The general steps of a brain MRI scan and what to expect include:
- You’ll change into a hospital gown for the MRI scan.
- You’ll lie face up for most exams on the MRI scanning bed.
- Once you’re lying on the table, the technologist will position a special helmet-like device called a head coil around your head. Some head coils have a mirror attached to them that allows you to see outside of the scanning machine or a small screen that allows you to watch television. This can help prevent feelings of claustrophobia.
- The technologist will then slide you and the scanning bed into the MRI machine.
- As the MRI scan begins, you’ll hear the equipment making a variety of loud knocking and clicking sounds while it’s taking the images. Each series of sounds may last for several minutes. You’ll be given earplugs or headphones to wear to protect your hearing before the procedure begins. You may also be able to listen to music through the headphones.
- It’s important to be very still during the exam to ensure the best quality of images.
- It’s normal for the area of your body being imaged to feel slightly warm. If it bothers you, tell the radiologist or technologist.

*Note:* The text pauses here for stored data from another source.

(** C10, amended: the i-th W column in sorted order that is paired with
    an i-th W error column (the [zip] stops at the shorter list), is no
    VISTA name and whose new name is no recognized name, is converted
    with the i-th entry of (309.54, 171.787, 31.674, 8.363), whatever
    band it names.  The conversion returns when the renaming of the
    first loop meets no column. *)
Theorem wise_zero_point_by_position (i : nat) (mag err : string) (fnu0 : R)
    (pm : list R) :
  nth_error (wisecols valid_filters photometry_table) i = Some mag ->
  nth_error (wise_errcols valid_filters photometry_table) i = Some err ->
  nth_error wise_fnu0 i = Some fnu0 ->
  contains "VISTA" mag = false ->
  (contains "WISE" mag = false ->
   ~ In (replace "W" "WISE" mag) (recognized valid_filters photometry_table)) ->
  col photometry_table mag = Ok pm ->
  (fresh_renames valid_filters photometry_table ->
   exists ft,
     convert_mags_to_flux valid_filters photometry_table convert = Ok ft) /\
  (forall ft,
     convert_mags_to_flux valid_filters photometry_table convert = Ok ft ->
     col ft (wise_name true mag mag) =
       Ok (map (fun m => if Rlt_dec m 0 then -99.0
                         else fnu0 * pow10 (- m / 2.5) * 1000 * convert) pm)).
Proof.
  intros Hm He Hz Hv Hfresh Hpm.
  split; [apply (convert_mags_to_flux_returns valid_filters photometry_table
                   Hnodup convert n Hrect)|].
  intros ft Hrun.
  assert (Hin : In (mag, (err, fnu0))
                  (wise_bands valid_filters photometry_table)).
  { eapply nth_error_In. unfold wise_bands.
    apply nth_error_combine; [exact Hm|]. now apply nth_error_combine. }
  destruct (recognized_col valid_filters photometry_table err) as [pe Hpe].
  { apply nth_error_In in He. apply In_filter_sorted in He as [He _].
    apply in_or_app. now right. }
  destruct (wise_band_result valid_filters photometry_table Hnodup convert
              n Hrect ft mag err fnu0 pm pe Hin Hpm Hpe Hrun) as [Rm _].
  rewrite (Rm Hv Hfresh). now rewrite band_flux_diag.
Qed.
Lemma change_angle_mod_360_witness :
  angle (sat_obj (change_angle (new_satellite "ISS" 200 300 1.5 45 80) (-90))) =
    -90 - 360 * IZR (-1).
Proof. apply change_angle_mod_360; simpl; lra. Defined.

Lemma update_status_evolves (s : Satellite) : sat_evolves s (update_status s).
Proof.
  unfold sat_evolves, sat_name, sat_active. rewrite update_status_obj. split; auto.
Qed.

Lemma change_angle_evolves (s : Satellite) (a : R) : sat_evolves s (change_angle s a).
Proof.
  unfold change_angle. destruct (rle _ _); [apply sat_evolves_refl|].
  eapply sat_evolves_trans; [|apply update_status_evolves]. split; auto.
Qed.

Lemma change_speed_evolves (s : Satellite) (v : R) : sat_evolves s (change_speed s v).
Proof.
  unfold change_speed. destruct (rle _ _); [apply sat_evolves_refl|].
  eapply sat_evolves_trans; [|apply update_status_evolves]. split; auto.
Qed.

Lemma map_evolves (f : Satellite -> Satellite) (l : list Satellite) :
  (forall sat, sat_evolves sat (f sat)) -> sats_evolve l (map f l).
Proof. intros Hf. induction l; simpl; constructor; auto. Qed.

Lemma update_nth_set_evolves (l : list Satellite) (k : nat) (a b : Satellite) :
  nth_error l k = Some a -> sat_evolves a b -> sats_evolve l (update_nth k (fun _ => b) l).
Proof.
  revert k. induction l as [|c l IH]; intros [|k] Hk Hab; simpl in *; try discriminate.
  - injection Hk as ->. constructor; [exact Hab | apply sats_evolve_refl].
  - constructor; [apply sat_evolves_refl | apply IH; assumption].
Qed.

Lemma deorbit_loop_evolves (nm : string) (l : list Satellite) (k : nat) (st : Simulation) :
  (forall i sat, nth_error l i = Some sat -> nth_error (satellites st) (k + i) = Some sat) ->
  sats_evolve (satellites st) (satellites (fst (deorbit_loop nm k l st))).
Proof.
  revert k. induction l as [|sat l IH]; intros k Hl; simpl; [apply sats_evolve_refl|].
  destruct (_ && _).
  - assert (Hk : nth_error (satellites st) k = Some sat).
    { rewrite <- (Nat.add_0_r k). apply (Hl 0%nat). reflexivity. }
    assert (Hd : sat_evolves sat (fst (deorbit sat))).
    { unfold deorbit. destruct (negb _); [|apply sat_evolves_refl].
      split; [reflexivity | discriminate]. }
    destruct (deorbit sat) as [sat' ok]. simpl in Hd.
    assert (H : sats_evolve (satellites st) (update_nth k (fun _ => sat') (satellites st))).
    { apply (update_nth_set_evolves _ k sat); assumption. }
    destruct ok; exact H.
  - apply IH. intros i sat' Hi. replace (S k + i)%nat with (k + S i)%nat by lia.
    apply (Hl (S i)), Hi.
Qed.
(** The pairs in [cb_classes]: a callback class and a linked stream of
    a registered type that is registered on one of the sources. *)
Lemma elem_of_cb_classes self cb sid :
  (cb, sid) ∈ Callbacks.cb_classes stream_registry callback_registry self
  ↔ ∃ i source stream,
      (i, source) ∈ Callbacks.sources self
      ∧ stream ∈ default [] (stream_registry !! source)
      ∧ Callbacks.linked stream = true
      ∧ callback_registry !! Callbacks.stream_type stream = Some cb
      ∧ Callbacks.stream_id stream = sid.
Proof.
  unfold Callbacks.cb_classes.
  rewrite (elem_of_foldl_union
             (λ i_source : nat * nat,
                list_to_set (Callbacks.source_classes stream_registry
                               callback_registry i_source.2))).
  split.
  - intros [Hemp|([i source] & Hin & Hx)]; [by apply elem_of_empty in Hemp|].
    apply elem_of_list_to_set in Hx. unfold Callbacks.source_classes in Hx.
    apply list_elem_of_omap in Hx as (stream & Hstream & Hsome). simpl in *.
    destruct (callback_registry !! Callbacks.stream_type stream) as [cb'|] eqn:Hreg;
      [|done].
    destruct (Callbacks.linked stream) eqn:Hl; [|done].
    injection Hsome as <- <-. by exists i, source, stream.
  - intros (i & source & stream & Hin & Hstream & Hl & Hreg & Hid).
    right. exists (i, source). split; [done|].
    apply elem_of_list_to_set. unfold Callbacks.source_classes.
    apply list_elem_of_omap. exists stream. split; [done|].
    by rewrite Hreg, Hl, Hid.
Qed.

Lemma sources_of_overlay self :
  Callbacks.is_overlay self = true →
  Callbacks.batched self = false ∨ Callbacks.static self = false
  ∨ Callbacks.hmap_is_dynamic self = true →
  Callbacks.sources self = [].
Proof.
  intros Hov Hcases. unfold Callbacks.sources, Callbacks.zorders. rewrite Hov.
  destruct (Callbacks.batched self); [|done]. simpl.
  assert (negb (Callbacks.static self) || Callbacks.hmap_is_dynamic self = true)
    as ->.
  { destruct Hcases as [?|[-> | ->]]; [done|done|]. apply orb_true_r. }
  induction (Callbacks.stream_sources self) as [|[i inputs] l IH]; [done|].
  rewrite bind_cons, IH, app_nil_r. simpl.
  induction inputs as [|o inputs IHi]; [done|]. by rewrite bind_cons, IHi.
Qed.

(** X22. The callbacks that [_construct_callbacks] constructs. There is
    at most one for each callback class; an overlay plot gets none
    unless it is batched, static and not dynamic. The streams of a
    callback are, without repetition, the linked streams whose type is
    registered for the class of the callback and that are registered on
    one of the sources, and every class with such a stream gets its
    callback. Each callback receives as its source the last of the
    sources, whichever source its streams are registered on. *)
Theorem construct_callbacks_spec self :
  let cbs := Callbacks._construct_callbacks stream_registry callback_registry self in
  let classes := Callbacks.cb_classes stream_registry callback_registry self in
  NoDup (cbs.*1.*1)
  ∧ (∀ cb streams src, (cb, streams, src) ∈ cbs →
       streams ≠ [] ∧ NoDup streams
       ∧ (∀ sid, sid ∈ streams ↔ (cb, sid) ∈ classes)
       ∧ ∃ i source, last (Callbacks.sources self) = Some (i, source)
                     ∧ src = Some source)
  ∧ (∀ cb sid, (cb, sid) ∈ classes → ∃ streams src, (cb, streams, src) ∈ cbs)
  ∧ (Callbacks.is_overlay self = true →
     Callbacks.batched self = false ∨ Callbacks.static self = false
     ∨ Callbacks.hmap_is_dynamic self = true →
     cbs = []).
Proof.
  intros cbs classes. subst cbs. unfold Callbacks._construct_callbacks. cbv zeta.
  fold classes.
  set (sl := BokehPlot.sorted_by_key (elements classes)).
  destruct (groupby_sorted sl (sorted_by_key_sorted _)) as (Hg & Hnd & Hk & _).
  assert (∀ x, x ∈ sl ↔ x ∈ classes) as Hsl.
  { intros x. subst sl. by rewrite sorted_by_key_perm, elem_of_elements. }
  assert (NoDup sl) as Hndsl.
  { subst sl. rewrite sorted_by_key_perm. apply NoDup_elements. }
  split_and!.
  - match goal with
    | |- NoDup (?f <$> _).*1.*1 =>
        assert (∀ gs : list (nat * list (nat * nat)), (f <$> gs).*1.*1 = gs.*1) as ->
          by (induction gs as [|[] ? IH]; [done|]; csimpl; by rewrite IH)
    end.
    exact Hnd.
  - intros cb streams src Hin.
    apply list_elem_of_fmap in Hin as ([k g] & [= -> -> ->] & Hkg). simpl.
    pose proof (Hg k g Hkg) as Hgeq.
    assert (∀ sid, sid ∈ g.*2 ↔ (k, sid) ∈ classes) as Hmem.
    { intros sid. rewrite <- Hsl. rewrite Hgeq. split.
      - intros ([k' sid'] & -> & Hy)%list_elem_of_fmap.
        apply list_elem_of_filter in Hy as [Hyk Hy]. simpl in *. by subst k'.
      - intros Hy. apply list_elem_of_fmap. exists (k, sid). split; [done|].
        by apply list_elem_of_filter. }
    destruct (Hk k) as ([k' sid0] & Hy & Hyk).
    { apply list_elem_of_fmap. by exists (k, g). }
    simpl in Hyk. subst k'.
    assert (sid0 ∈ g.*2) as Hsid0 by (apply Hmem; by apply Hsl).
    split_and!.
    + intros Hnil. rewrite Hnil in Hsid0. by apply elem_of_nil in Hsid0.
    + rewrite Hgeq. apply NoDup_fmap_2_strong; [|by apply NoDup_filter].
      intros [k1 s1] [k2 s2] [Hk1 _]%list_elem_of_filter [Hk2 _]%list_elem_of_filter.
      simpl in *. congruence.
    + done.
    + apply Hmem, elem_of_cb_classes in Hsid0 as (i & source & _ & Hsrc & _).
      destruct (Callbacks.sources self) as [|x l] eqn:Hsources using rev_ind;
        [by apply elem_of_nil in Hsrc|].
      rewrite last_snoc. destruct x as [i' source']. by exists i', source'.
  - intros cb sid Hin. apply Hsl in Hin.
    rewrite <- (groupby_concat sl) in Hin.
    apply list_elem_of_join in Hin as (g & Hing & Hg').
    apply list_elem_of_fmap in Hg' as ([k g'] & -> & Hkg). simpl in Hing.
    rewrite (Hg k g' Hkg) in Hing. apply list_elem_of_filter in Hing as [Hkk _].
    simpl in Hkk. subst k.
    eexists _, _. apply list_elem_of_fmap. exists (cb, g'). split; [reflexivity|done].
  - intros Hov Hcases.
    assert (classes = ∅) as Hempty.
    { subst classes. unfold Callbacks.cb_classes.
      by rewrite (sources_of_overlay self Hov Hcases). }
    subst sl. by rewrite Hempty, elements_empty.
Qed.
(** X22. The verdict of [validateApiKey]: the key is reported valid exactly
    when the provider is known, the key is not blank, and the test request is
    answered with a 2xx status or with 400; an answer of 401 or 403, any other
    status and a failed request all give [valid: false] with an error text.
    No test request is made for an unknown provider or a blank key, and the
    request carries the key as given (untrimmed) as bearer token. *)
Theorem validateApiKey_verdict
    (providerId apiKey : string) (response : Gateway.FetchResult) :
  let '(verdict, sent) := ApiClient.validateApiKey providerId apiKey response in
  (ApiClient.valid verdict = true
   <-> (exists provider, In provider Gateway.DEFAULT_PROVIDERS
                         /\ Gateway.provider_id provider = providerId)
       /\ JS.trim apiKey <> ""
       /\ exists status text choice,
           response = Gateway.FetchResponse status text choice
           /\ (200 <= status <= 299 \/ status = 400))
  /\ (ApiClient.valid verdict = false -> ApiClient.validation_error verdict <> None)
  /\ (sent = None
      <-> (forall provider, In provider Gateway.DEFAULT_PROVIDERS ->
                            Gateway.provider_id provider <> providerId)
          \/ JS.trim apiKey = "")
  /\ (forall request, sent = Some request ->
        ApiClient.test_authorization request = "Bearer " +:+ apiKey
        /\ ApiClient.test_model request = ApiClient.testModel providerId).
Proof.
  unfold ApiClient.validateApiKey.
  destruct (List.find _ Gateway.DEFAULT_PROVIDERS) as [provider|] eqn:Hp.
  2:{ assert (Hnone : forall p, In p Gateway.DEFAULT_PROVIDERS ->
                                Gateway.provider_id p <> providerId).
      { intros p Hin E. pose proof (find_none _ _ Hp p Hin) as H. cbn beta in H.
        apply String.eqb_neq in H. contradiction. }
      cbn. split; [|split; [|split]].
      - split; [discriminate|]. intros ((p & Hin & E) & _). exfalso. exact (Hnone p Hin E).
      - discriminate.
      - split; [intros _; now left | reflexivity].
      - discriminate. }
  apply find_some in Hp as [Hin Hid]. apply String.eqb_eq in Hid.
  assert (Hknown : exists p, In p Gateway.DEFAULT_PROVIDERS
                             /\ Gateway.provider_id p = providerId) by eauto.
  assert (Hblank : (negb (JS.truthy apiKey) || (JS.len (JS.trim apiKey) =? 0)) = true
                   <-> JS.trim apiKey = "").
  { unfold JS.len. destruct apiKey as [|c s]; [cbn; tauto|]. cbn [JS.truthy negb orb].
    destruct (JS.trim (String c s)) as [|c' s'].
    - split; reflexivity.
    - split; [|discriminate]. intros H. apply Z.eqb_eq in H.
      cbn [String.length] in H. lia. }
  destruct (negb (JS.truthy apiKey) || (JS.len (JS.trim apiKey) =? 0)) eqn:Hb.
  { assert (Ht : JS.trim apiKey = "") by now apply Hblank.
    cbn. split; [|split; [|split]].
    - split; [discriminate|]. intros (_ & Hne & _). contradiction.
    - discriminate.
    - split; [intros _; now right | reflexivity].
    - discriminate. }
  assert (Ht : JS.trim apiKey <> "").
  { intros E. apply Hblank in E. congruence. }
  assert (Hsent : forall (v : ApiClient.Validation) r,
             (Some r = (None : option ApiClient.TestRequest)
              <-> (forall p, In p Gateway.DEFAULT_PROVIDERS ->
                             Gateway.provider_id p <> providerId)
                  \/ JS.trim apiKey = "")).
  { intros _ r. split; [discriminate|]. intros [Hn|E]; [|contradiction].
    exfalso. exact (Hn provider Hin Hid). }
  destruct response as [error|status text choice].
  - cbn. split; [|split; [|split]].
    + split; [discriminate|]. intros (_ & _ & s & t & c & E & _). discriminate.
    + discriminate.
    + now apply (Hsent (ApiClient.mkValidation false None)).
    + intros r [= <-]. split; reflexivity.
  - destruct ((status =? 401) || (status =? 403)) eqn:Hauth.
    { cbn. split; [|split; [|split]].
      - split; [discriminate|]. intros (_ & _ & s & t & c & [= <- _ _] & Hs).
        apply orb_true_iff in Hauth as [E|E]; apply Z.eqb_eq in E; lia.
      - discriminate.
      - now apply (Hsent (ApiClient.mkValidation false None)).
      - intros r [= <-]. split; reflexivity. }
    destruct (Gateway.ok status || (status =? 400)) eqn:Hok.
    + cbn. split; [|split; [|split]].
      * split; [intros _|reflexivity]. split; [exact Hknown|]. split; [exact Ht|].
        exists status, text, choice. split; [reflexivity|].
        apply orb_true_iff in Hok as [E|E].
        -- unfold Gateway.ok in E. apply andb_true_iff in E as [E1 E2].
           apply Z.leb_le in E1, E2. left; lia.
        -- apply Z.eqb_eq in E. now right.
      * discriminate.
      * now apply (Hsent (ApiClient.mkValidation false None)).
      * intros r [= <-]. split; reflexivity.
    + cbn. split; [|split; [|split]].
      * split; [discriminate|]. intros (_ & _ & s & t & c & [= <- _ _] & Hs).
        apply orb_false_iff in Hok as [E1 E2]. apply Z.eqb_neq in E2.
        unfold Gateway.ok in E1. apply andb_false_iff in E1 as [E1|E1];
          apply Z.leb_gt in E1; lia.
      * discriminate.
      * now apply (Hsent (ApiClient.mkValidation false None)).
      * intros r [= <-]. split; reflexivity.
Qed.

(** X23. How much of a page the context prompt holds.  A page text of at most
    100 characters is left out altogether, as if the page had none.  A longer
    text enters through its first 8000 characters only: two texts longer than
    8000 characters that agree on their first 8000 give the same prompt.  The
    same holds for the HTML source with 100 and 6000. *)
Theorem buildContextPrompt_cuts_the_page
    (mathNote : string) (address heading : string) (hash : option string)
    (selection : option string)
    (preferences : SettingsStore.ContextPreferences) (custom : option string) :
  let prompt text html :=
    ApiClient.buildContextPrompt mathNote
      (ApiClient.mkRequestContext (mkContext address heading text hash) selection html)
      preferences custom in
  (forall text html, JS.len text <= 100 -> prompt (Some text) html = prompt None html)
  /\ (forall text html, JS.len html <= 100 -> prompt text (Some html) = prompt text None)
  /\ (forall text1 text2 html,
        8000 < JS.len text1 -> 8000 < JS.len text2 ->
        String.substring 0 (Z.to_nat 8000) text1 = String.substring 0 (Z.to_nat 8000) text2 ->
        prompt (Some text1) html = prompt (Some text2) html)
  /\ (forall text html1 html2,
        6000 < JS.len html1 -> 6000 < JS.len html2 ->
        String.substring 0 (Z.to_nat 6000) html1 = String.substring 0 (Z.to_nat 6000) html2 ->
        prompt text (Some html1) = prompt text (Some html2)).
Proof.
  intros prompt. subst prompt. cbv beta.
  assert (Hshort : forall s, JS.len s <= 100 -> ApiClient.longerThan 100 (Some s) = false).
  { intros s H. unfold ApiClient.longerThan. apply andb_false_iff. right.
    now apply Z.ltb_ge. }
  assert (Hlong : forall n s, 100 <= n -> n < JS.len s ->
                              ApiClient.longerThan 100 (Some s) = true).
  { intros n s Hn H. unfold ApiClient.longerThan. apply andb_true_iff. split.
    - destruct s; [unfold JS.len in H; cbn [String.length] in H; lia | reflexivity].
    - apply Z.ltb_lt. lia. }
  assert (Hcut : forall n s1 s2, n < JS.len s1 -> n < JS.len s2 ->
                   String.substring 0 (Z.to_nat n) s1 = String.substring 0 (Z.to_nat n) s2 ->
                   ApiClient.truncated n s1 = ApiClient.truncated n s2).
  { intros n s1 s2 H1 H2 E. unfold ApiClient.truncated. rewrite E.
    apply Z.ltb_lt in H1, H2. now rewrite H1, H2. }
  unfold ApiClient.buildContextPrompt.
  cbn [ApiClient.page ApiClient.selectionText ApiClient.htmlSource mainContentSnippet].
  split; [|split; [|split]].
  - intros text html H. rewrite (Hshort text H). now rewrite andb_false_r.
  - intros text html H. rewrite (Hshort html H). now rewrite andb_false_r.
  - intros text1 text2 html H1 H2 E.
    rewrite (Hlong 8000 text1), (Hlong 8000 text2) by lia.
    now rewrite (Hcut 8000 text1 text2 H1 H2 E).
  - intros text html1 html2 H1 H2 E.
    rewrite (Hlong 6000 html1), (Hlong 6000 html2) by lia.
    now rewrite (Hcut 6000 html1 html2 H1 H2 E).
Qed.
(* ===================================================================== *)
(** ** Properties of the action handlers *)
(* ===================================================================== *)

Section ActionFacts.
Import Actions.

Lemma waitForElement_nowhere p selector timeout :
  nowhere p selector -> Executor.waitForElement p selector timeout = None.
Proof.
  intros [Hnow Hlater]. destruct (Hlater timeout) as [Htimeout Hwait].
  unfold Executor.waitForElement.
  now rewrite Hnow, (firstFound_none _ _ Hwait), Htimeout.
Qed.

Lemma findOrWait_nowhere p selector : nowhere p selector -> findOrWait p selector = None.
Proof.
  intros H. unfold findOrWait. rewrite (proj1 H). now apply waitForElement_nowhere.
Qed.

Lemma executeClick_nowhere p selector text searchTerm :
  searchTerm = match text with
               | Some t => if JS.truthy t then t else selector
               | None => selector
               end ->
  nowhere p searchTerm ->
  Executor.executeClick p selector text = (notFound "Element not found: " searchTerm, []).
Proof.
  intros -> H. unfold Executor.executeClick.
  rewrite (proj1 H), (waitForElement_nowhere _ _ 3000 H). reflexivity.
Qed.

End ActionFacts.

Example extract_from_help_page :
  Actions.executeAction Actions.bare Executor.helpPage (AExtract "help" None)
  = (mkResult true None (Some (DataText "Help and Support")),
     [Actions.Highlight (Resolver.shown 2 "A" [("href", "/help")] "  Help and Support ")]).
Proof. vm_compute. reflexivity. Qed.

(** X24. An action whose target is nowhere on the page fails with a message
    that quotes the target and leaves the page alone: "Element not found" for
    click (the text hint is the target, if given), scroll, extract, hover and
    select, "Input not found" for type, "Element did not appear" for wait. *)
Theorem action_without_target_on_page_fails
    (c : Actions.Controls) (p : Executor.Page) (action : BrowserAction)
    (what selector : string) :
  Actions.target action = Some (what, selector) ->
  Actions.nowhere p selector ->
  Actions.executeAction c p action
  = (failResult (what +:+ JS.dq +:+ selector +:+ JS.dq), []).
Proof.
  intros Ht Hn. destruct action; cbn [Actions.target] in Ht; try discriminate;
    cbn [Actions.executeAction].
  - injection Ht as <- <-. now rewrite (executeClick_nowhere p _ _ _ eq_refl Hn).
  - injection Ht as <- <-. unfold Actions.executeType.
    now rewrite (findOrWait_nowhere _ _ Hn).
  - destruct selector0 as [s|]; [|discriminate].
    destruct (JS.truthy s) eqn:E; [|discriminate]. injection Ht as <- <-.
    unfold Actions.executeScroll. now rewrite E, (proj1 Hn).
  - destruct selector0 as [s|]; [|discriminate].
    destruct (JS.truthy s) eqn:E; [|discriminate]. injection Ht as <- <-.
    unfold Actions.executeWait. now rewrite E, (waitForElement_nowhere _ _ _ Hn).
  - injection Ht as <- <-. unfold Actions.executeExtract. now rewrite (proj1 Hn).
  - injection Ht as <- <-. unfold Actions.executeHover. now rewrite (proj1 Hn).
  - injection Ht as <- <-. unfold Actions.executeSelect. now rewrite (proj1 Hn).
Qed.

(** Typing into "Search" on the page that only has a help link. *)
Lemma action_without_target_on_page_fails_witness :
  Actions.executeAction Actions.bare Executor.helpPage (AType "Search" "rocq" None)
  = (failResult ("Input not found: " +:+ JS.dq +:+ "Search" +:+ JS.dq), []).
Proof.
  apply (action_without_target_on_page_fails Actions.bare Executor.helpPage
           (AType "Search" "rocq" None) "Input not found: " "Search").
  - reflexivity.
  - split; [vm_compute; reflexivity|]. intros timeout.
    split; [vm_compute; reflexivity | intros d []].
Defined.
(** The body of the [for] loop of [cleanup_all_background_processes]. *)
Definition cleanup_slot (i : nat) : M unit :=
  g ← get_globals;
  match background_processes g !! i with
  | Some job =>
      if truthy (active job) then
        printf terminating_format [Int (pid job)] ;;
        emit (SysKill (pid job) SIGTERM) ;;
        emit (SysUsleep 100000) ;;
        emit (SysKill (pid job) SIGKILL)
      else mret tt
  | None => mret tt
  end.

(** [for (int i = 0; i < n; i++) body(i)], for a bound the body leaves
    alone. *)
Fixpoint for_each (indices : list nat) (body : nat → M unit) : M unit :=
  match indices with
  | [] => mret tt
  | i :: rest => body i ;; for_each rest body
  end.

Definition cleanup_all_background_processes : M unit :=
  g ← get_globals;
  for_each (seq 0 (Z.to_nat (bg_process_count g))) cleanup_slot.

(** [write(STDOUT_FILENO, buf, count)]. *)
Definition write_stdout (buf : string) (count : nat) : M unit :=
  emit (Write (String.substring 0 count buf)).

(** [sigtstp_handler]. *)
Definition sigtstp_handler : M unit :=
  g ← get_globals;
  if truthy (foreground_only_mode g) then
    put_globals (set_foreground_only_mode 0 g) ;;
    write_stdout (NL +:+ "Exiting foreground-only mode" +:+ NL) 30
  else
    put_globals (set_foreground_only_mode 1 g) ;;
    write_stdout (NL +:+ "Entering foreground-only mode (& is now ignored)" +:+ NL) 49.

Section Shell.
Context `{WaitStatus}.

(** The body of the [for] loop of [check_background_processes];
    [os_wait] is what [waitpid] answers: its result and the status it
    stores. *)
Definition check_slot (os_wait : Z * Z) (i : nat) : M unit :=
  g ← get_globals;
  match background_processes g !! i with
  | Some job =>
      if truthy (active job) then
        emit (SysWaitpid (pid job) WNOHANG) ;;
        let '(result, status) := os_wait in
        if 0 <? result then
          modify_globals (set_job i (BgProcess (pid job) 0)) ;;
          if WIFEXITED status then
            emit (background_done_exit (pid job) (WEXITSTATUS status))
          else if WIFSIGNALED status then
            emit (background_done_signal (pid job) (WTERMSIG status))
          else mret tt
        else if result =? -1 then
          modify_globals (set_job i (BgProcess (pid job) 0))
        else mret tt
      else mret tt
  | None => mret tt
  end.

- The MRI technologist will be able to see you and can talk with you at all times. An intercom system allows two-way communication while you’re inside the scanner. You’ll also have a call button in your hand that you can push to let the technologist know if you’re having any problems or concerns.
In some cases, your MRI may require contrast. If this applies to you, your healthcare provider will give you an IV injection of contrast material before you undergo the MRI. The IV needle may cause some discomfort but this won’t last long. You may have some bruising afterward. Some people experience a temporary metallic taste in their mouth after the contrast injection.
If you have claustrophobia, your healthcare provider may recommend a sedative drug so you feel more relaxed during the exam, or even anesthesia.
Does your whole body go into the machine for a brain MRI?
In most cases, your whole body won’t go into the MRI machine tunnel if you’re only getting a head or brain MRI.
How long does a brain MRI take?
A brain MRI can take about 30 minutes to an hour to complete. It may take longer if you’re getting a brain MRI with contrast.
Your healthcare provider will be able to give you a more exact time range based on the specific reason for your scan.
Results and Follow-Up
When should I know the results of the test?
After your MRI scan, a radiologist will analyze the images. The radiologist will send a signed report to your primary healthcare provider, who will share the results with you. The report is usually ready for your healthcare provider within one or two days.
You may need a follow-up exam. If so, your healthcare provider will explain why.
A note from Cleveland Clinic
Brain magnetic resonance imaging (MRI) is a very useful and generally safe imaging test that healthcare providers use for a variety of reasons. If you need a brain MRI scan and are worried about the exam or have questions about it, don’t hesitate to ask your healthcare provider. They’re available to answer your questions and support you.